#### [HOW TO COMPLETE THIS TASK]
Every line between the top of the data below and the line with "implements it, request", both ends included, must be retyped exactly.

#### [RAW DATA]
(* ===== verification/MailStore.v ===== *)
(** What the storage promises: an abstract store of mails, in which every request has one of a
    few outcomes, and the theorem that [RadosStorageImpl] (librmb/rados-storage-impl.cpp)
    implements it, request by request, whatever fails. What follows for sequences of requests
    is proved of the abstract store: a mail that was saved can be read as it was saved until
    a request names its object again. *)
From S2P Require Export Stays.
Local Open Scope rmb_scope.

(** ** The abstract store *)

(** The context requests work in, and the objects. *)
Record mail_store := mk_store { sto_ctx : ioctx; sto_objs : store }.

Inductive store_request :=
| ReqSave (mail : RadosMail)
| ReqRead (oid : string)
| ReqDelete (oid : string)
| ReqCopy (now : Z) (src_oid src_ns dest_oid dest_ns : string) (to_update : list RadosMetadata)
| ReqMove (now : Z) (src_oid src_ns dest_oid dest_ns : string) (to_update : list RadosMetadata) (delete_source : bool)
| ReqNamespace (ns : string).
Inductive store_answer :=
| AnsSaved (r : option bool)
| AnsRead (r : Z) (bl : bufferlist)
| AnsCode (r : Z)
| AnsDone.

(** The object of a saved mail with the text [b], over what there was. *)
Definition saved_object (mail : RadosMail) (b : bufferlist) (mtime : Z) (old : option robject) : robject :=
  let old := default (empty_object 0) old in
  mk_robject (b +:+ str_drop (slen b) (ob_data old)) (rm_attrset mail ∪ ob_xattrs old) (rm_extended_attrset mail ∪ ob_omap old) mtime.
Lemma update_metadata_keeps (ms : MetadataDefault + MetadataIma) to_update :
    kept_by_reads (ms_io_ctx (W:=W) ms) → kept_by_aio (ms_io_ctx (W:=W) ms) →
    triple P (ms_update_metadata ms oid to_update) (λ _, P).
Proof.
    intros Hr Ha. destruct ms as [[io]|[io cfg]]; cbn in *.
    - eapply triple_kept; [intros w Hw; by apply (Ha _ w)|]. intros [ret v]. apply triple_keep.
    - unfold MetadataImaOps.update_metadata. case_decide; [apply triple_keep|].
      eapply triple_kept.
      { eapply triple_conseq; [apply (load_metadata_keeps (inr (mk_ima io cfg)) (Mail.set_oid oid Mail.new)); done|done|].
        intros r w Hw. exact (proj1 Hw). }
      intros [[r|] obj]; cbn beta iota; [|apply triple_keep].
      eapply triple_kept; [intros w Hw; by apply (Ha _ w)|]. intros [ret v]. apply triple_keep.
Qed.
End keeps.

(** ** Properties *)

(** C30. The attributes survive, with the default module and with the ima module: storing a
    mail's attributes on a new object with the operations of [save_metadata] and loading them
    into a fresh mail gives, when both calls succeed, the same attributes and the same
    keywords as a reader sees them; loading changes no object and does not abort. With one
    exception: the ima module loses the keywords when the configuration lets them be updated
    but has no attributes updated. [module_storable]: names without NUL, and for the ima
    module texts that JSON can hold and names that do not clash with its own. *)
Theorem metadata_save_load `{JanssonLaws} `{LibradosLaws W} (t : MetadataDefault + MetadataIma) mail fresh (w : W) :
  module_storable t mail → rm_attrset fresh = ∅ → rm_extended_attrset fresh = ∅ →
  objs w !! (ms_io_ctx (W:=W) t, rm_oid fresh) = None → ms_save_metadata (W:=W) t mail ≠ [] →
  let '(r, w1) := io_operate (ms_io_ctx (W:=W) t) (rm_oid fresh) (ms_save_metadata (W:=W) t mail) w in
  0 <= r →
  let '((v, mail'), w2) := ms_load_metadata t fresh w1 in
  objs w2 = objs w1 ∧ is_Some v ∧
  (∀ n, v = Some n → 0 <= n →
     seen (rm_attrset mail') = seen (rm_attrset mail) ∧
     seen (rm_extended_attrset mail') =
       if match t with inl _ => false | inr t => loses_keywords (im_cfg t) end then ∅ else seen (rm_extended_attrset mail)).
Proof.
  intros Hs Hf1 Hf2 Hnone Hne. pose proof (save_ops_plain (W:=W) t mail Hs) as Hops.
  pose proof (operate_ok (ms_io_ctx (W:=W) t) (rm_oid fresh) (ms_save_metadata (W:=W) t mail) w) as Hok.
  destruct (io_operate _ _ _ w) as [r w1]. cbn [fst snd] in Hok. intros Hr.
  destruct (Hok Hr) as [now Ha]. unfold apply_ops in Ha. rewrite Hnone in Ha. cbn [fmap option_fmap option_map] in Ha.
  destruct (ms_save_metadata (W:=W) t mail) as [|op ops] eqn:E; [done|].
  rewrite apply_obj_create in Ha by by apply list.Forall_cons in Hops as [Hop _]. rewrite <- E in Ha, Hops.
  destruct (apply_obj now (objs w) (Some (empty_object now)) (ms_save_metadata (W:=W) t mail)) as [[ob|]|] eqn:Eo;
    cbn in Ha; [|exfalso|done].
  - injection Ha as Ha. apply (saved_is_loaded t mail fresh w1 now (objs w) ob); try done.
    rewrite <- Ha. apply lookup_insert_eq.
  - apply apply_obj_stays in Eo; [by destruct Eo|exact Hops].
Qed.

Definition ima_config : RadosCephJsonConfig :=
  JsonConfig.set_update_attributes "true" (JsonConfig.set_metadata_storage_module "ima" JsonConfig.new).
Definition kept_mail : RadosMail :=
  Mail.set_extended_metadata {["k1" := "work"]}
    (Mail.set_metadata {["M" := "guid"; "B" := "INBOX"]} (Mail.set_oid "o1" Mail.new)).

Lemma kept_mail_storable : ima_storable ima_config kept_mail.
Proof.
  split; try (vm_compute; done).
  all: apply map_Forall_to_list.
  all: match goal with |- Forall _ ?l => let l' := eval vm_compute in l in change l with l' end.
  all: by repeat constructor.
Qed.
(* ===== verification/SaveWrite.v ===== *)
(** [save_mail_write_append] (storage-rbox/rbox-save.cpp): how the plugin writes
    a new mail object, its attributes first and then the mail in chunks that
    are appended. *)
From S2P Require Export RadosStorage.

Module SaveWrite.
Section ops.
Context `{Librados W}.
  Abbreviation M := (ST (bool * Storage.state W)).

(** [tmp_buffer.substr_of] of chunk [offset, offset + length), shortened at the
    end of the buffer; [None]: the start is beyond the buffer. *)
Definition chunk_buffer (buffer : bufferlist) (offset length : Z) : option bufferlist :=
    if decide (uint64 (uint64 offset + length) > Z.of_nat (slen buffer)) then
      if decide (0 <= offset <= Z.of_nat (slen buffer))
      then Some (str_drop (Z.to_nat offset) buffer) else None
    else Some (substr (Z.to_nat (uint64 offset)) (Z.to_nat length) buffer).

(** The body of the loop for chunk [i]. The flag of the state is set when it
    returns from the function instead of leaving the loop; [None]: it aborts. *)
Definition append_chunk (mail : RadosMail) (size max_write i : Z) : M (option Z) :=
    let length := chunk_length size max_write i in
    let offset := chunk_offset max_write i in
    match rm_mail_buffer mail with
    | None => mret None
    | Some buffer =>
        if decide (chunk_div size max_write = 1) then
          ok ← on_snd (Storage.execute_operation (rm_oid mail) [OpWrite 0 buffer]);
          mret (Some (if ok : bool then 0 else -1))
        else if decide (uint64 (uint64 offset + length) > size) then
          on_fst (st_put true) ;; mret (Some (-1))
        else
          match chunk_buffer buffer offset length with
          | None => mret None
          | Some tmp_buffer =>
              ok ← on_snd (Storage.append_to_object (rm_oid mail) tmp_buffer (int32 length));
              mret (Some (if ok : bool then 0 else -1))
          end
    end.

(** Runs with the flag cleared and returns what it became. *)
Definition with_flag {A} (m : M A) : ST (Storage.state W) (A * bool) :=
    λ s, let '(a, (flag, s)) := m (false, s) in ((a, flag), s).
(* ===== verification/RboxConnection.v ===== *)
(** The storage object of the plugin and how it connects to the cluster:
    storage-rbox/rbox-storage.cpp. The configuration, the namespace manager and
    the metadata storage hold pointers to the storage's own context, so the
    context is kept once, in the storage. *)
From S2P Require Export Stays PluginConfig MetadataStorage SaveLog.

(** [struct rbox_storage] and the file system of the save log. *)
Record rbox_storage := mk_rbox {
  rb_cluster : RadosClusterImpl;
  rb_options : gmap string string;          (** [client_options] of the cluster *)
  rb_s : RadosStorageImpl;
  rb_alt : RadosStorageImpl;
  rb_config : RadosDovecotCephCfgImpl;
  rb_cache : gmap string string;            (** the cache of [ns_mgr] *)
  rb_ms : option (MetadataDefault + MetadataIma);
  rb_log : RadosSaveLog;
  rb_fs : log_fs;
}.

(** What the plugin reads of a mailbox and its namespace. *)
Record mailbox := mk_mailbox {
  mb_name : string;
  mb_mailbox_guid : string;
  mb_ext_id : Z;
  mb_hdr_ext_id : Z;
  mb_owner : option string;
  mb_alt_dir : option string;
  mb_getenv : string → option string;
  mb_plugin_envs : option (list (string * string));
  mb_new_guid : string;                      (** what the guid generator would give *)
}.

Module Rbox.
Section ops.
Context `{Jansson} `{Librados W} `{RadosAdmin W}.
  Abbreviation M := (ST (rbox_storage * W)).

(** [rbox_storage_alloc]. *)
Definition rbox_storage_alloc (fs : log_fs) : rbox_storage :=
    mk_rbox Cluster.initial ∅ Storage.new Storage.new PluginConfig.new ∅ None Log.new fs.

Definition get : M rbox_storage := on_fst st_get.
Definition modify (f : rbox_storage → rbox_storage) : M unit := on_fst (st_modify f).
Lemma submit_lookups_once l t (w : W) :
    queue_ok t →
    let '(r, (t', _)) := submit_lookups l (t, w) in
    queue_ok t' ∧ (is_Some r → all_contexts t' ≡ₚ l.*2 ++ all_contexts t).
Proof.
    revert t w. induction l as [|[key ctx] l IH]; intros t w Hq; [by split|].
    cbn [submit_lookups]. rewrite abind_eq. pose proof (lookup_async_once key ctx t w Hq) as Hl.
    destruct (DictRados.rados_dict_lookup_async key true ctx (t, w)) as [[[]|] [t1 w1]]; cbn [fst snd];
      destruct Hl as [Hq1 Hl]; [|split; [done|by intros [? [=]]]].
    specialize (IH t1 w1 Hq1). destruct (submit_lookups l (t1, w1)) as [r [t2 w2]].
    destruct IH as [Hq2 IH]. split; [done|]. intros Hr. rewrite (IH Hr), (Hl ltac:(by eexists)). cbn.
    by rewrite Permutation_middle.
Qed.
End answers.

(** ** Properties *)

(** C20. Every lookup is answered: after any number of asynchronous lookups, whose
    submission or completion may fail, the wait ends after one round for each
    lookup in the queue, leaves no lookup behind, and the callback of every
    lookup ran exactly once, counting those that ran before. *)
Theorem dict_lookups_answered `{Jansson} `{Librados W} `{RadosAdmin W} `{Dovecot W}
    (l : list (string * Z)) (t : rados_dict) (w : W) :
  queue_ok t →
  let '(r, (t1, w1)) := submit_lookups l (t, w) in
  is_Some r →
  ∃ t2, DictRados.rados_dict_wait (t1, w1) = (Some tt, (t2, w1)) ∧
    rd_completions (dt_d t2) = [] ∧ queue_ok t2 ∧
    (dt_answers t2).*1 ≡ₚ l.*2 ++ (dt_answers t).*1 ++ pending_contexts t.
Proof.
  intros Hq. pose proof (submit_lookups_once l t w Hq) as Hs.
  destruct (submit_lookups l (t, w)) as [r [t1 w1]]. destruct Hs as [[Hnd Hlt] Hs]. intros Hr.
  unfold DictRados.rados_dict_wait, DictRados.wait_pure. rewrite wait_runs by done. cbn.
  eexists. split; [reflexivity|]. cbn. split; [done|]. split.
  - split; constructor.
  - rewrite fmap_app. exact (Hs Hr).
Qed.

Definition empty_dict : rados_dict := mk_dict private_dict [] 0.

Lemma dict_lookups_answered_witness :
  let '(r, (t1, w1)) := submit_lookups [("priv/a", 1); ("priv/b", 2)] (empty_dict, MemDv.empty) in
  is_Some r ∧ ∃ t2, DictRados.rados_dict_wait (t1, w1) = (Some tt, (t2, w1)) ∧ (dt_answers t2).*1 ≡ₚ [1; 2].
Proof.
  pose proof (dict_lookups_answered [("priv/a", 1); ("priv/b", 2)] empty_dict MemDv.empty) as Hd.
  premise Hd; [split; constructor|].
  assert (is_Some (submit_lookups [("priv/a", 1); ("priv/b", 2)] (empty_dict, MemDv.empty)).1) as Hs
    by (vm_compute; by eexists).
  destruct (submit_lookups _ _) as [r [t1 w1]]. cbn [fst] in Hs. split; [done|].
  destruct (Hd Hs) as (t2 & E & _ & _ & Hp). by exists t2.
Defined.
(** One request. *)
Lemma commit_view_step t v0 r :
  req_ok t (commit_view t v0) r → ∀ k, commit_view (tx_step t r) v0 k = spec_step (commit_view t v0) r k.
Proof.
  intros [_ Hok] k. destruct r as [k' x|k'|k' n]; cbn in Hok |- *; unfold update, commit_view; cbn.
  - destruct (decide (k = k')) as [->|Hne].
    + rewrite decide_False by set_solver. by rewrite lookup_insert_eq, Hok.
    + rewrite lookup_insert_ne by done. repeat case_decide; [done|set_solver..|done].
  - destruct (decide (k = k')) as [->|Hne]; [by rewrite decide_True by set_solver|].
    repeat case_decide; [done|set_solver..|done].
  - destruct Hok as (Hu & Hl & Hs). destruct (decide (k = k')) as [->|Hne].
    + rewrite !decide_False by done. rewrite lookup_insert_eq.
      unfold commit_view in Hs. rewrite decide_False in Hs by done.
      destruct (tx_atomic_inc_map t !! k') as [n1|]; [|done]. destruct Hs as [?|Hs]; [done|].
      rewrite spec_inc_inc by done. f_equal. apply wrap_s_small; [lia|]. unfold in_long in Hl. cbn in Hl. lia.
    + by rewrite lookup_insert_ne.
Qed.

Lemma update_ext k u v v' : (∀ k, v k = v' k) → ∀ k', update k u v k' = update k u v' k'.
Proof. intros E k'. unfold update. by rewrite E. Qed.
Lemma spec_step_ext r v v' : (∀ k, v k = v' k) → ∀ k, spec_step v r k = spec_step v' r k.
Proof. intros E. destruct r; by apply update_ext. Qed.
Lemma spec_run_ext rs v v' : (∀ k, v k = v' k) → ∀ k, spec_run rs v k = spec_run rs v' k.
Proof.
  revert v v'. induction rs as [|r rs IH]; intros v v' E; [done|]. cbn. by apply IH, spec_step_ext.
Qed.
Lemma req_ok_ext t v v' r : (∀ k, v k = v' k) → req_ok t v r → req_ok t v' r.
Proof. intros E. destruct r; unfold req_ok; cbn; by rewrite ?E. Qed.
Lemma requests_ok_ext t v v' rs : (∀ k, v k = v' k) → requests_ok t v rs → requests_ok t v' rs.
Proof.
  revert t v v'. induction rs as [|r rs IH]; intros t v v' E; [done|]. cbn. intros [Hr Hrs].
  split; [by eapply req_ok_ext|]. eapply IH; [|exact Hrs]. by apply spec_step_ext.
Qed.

#### [WRITTEN SOLUTION]
(* ===== verification/MailStore.v ===== *)
(** What the storage promises: an abstract store of mails, in which every request has one of a
    few outcomes, and the theorem that [RadosStorageImpl] (librmb/rados-storage-impl.cpp)
    implements it, request by request, whatever fails. What follows for sequences of requests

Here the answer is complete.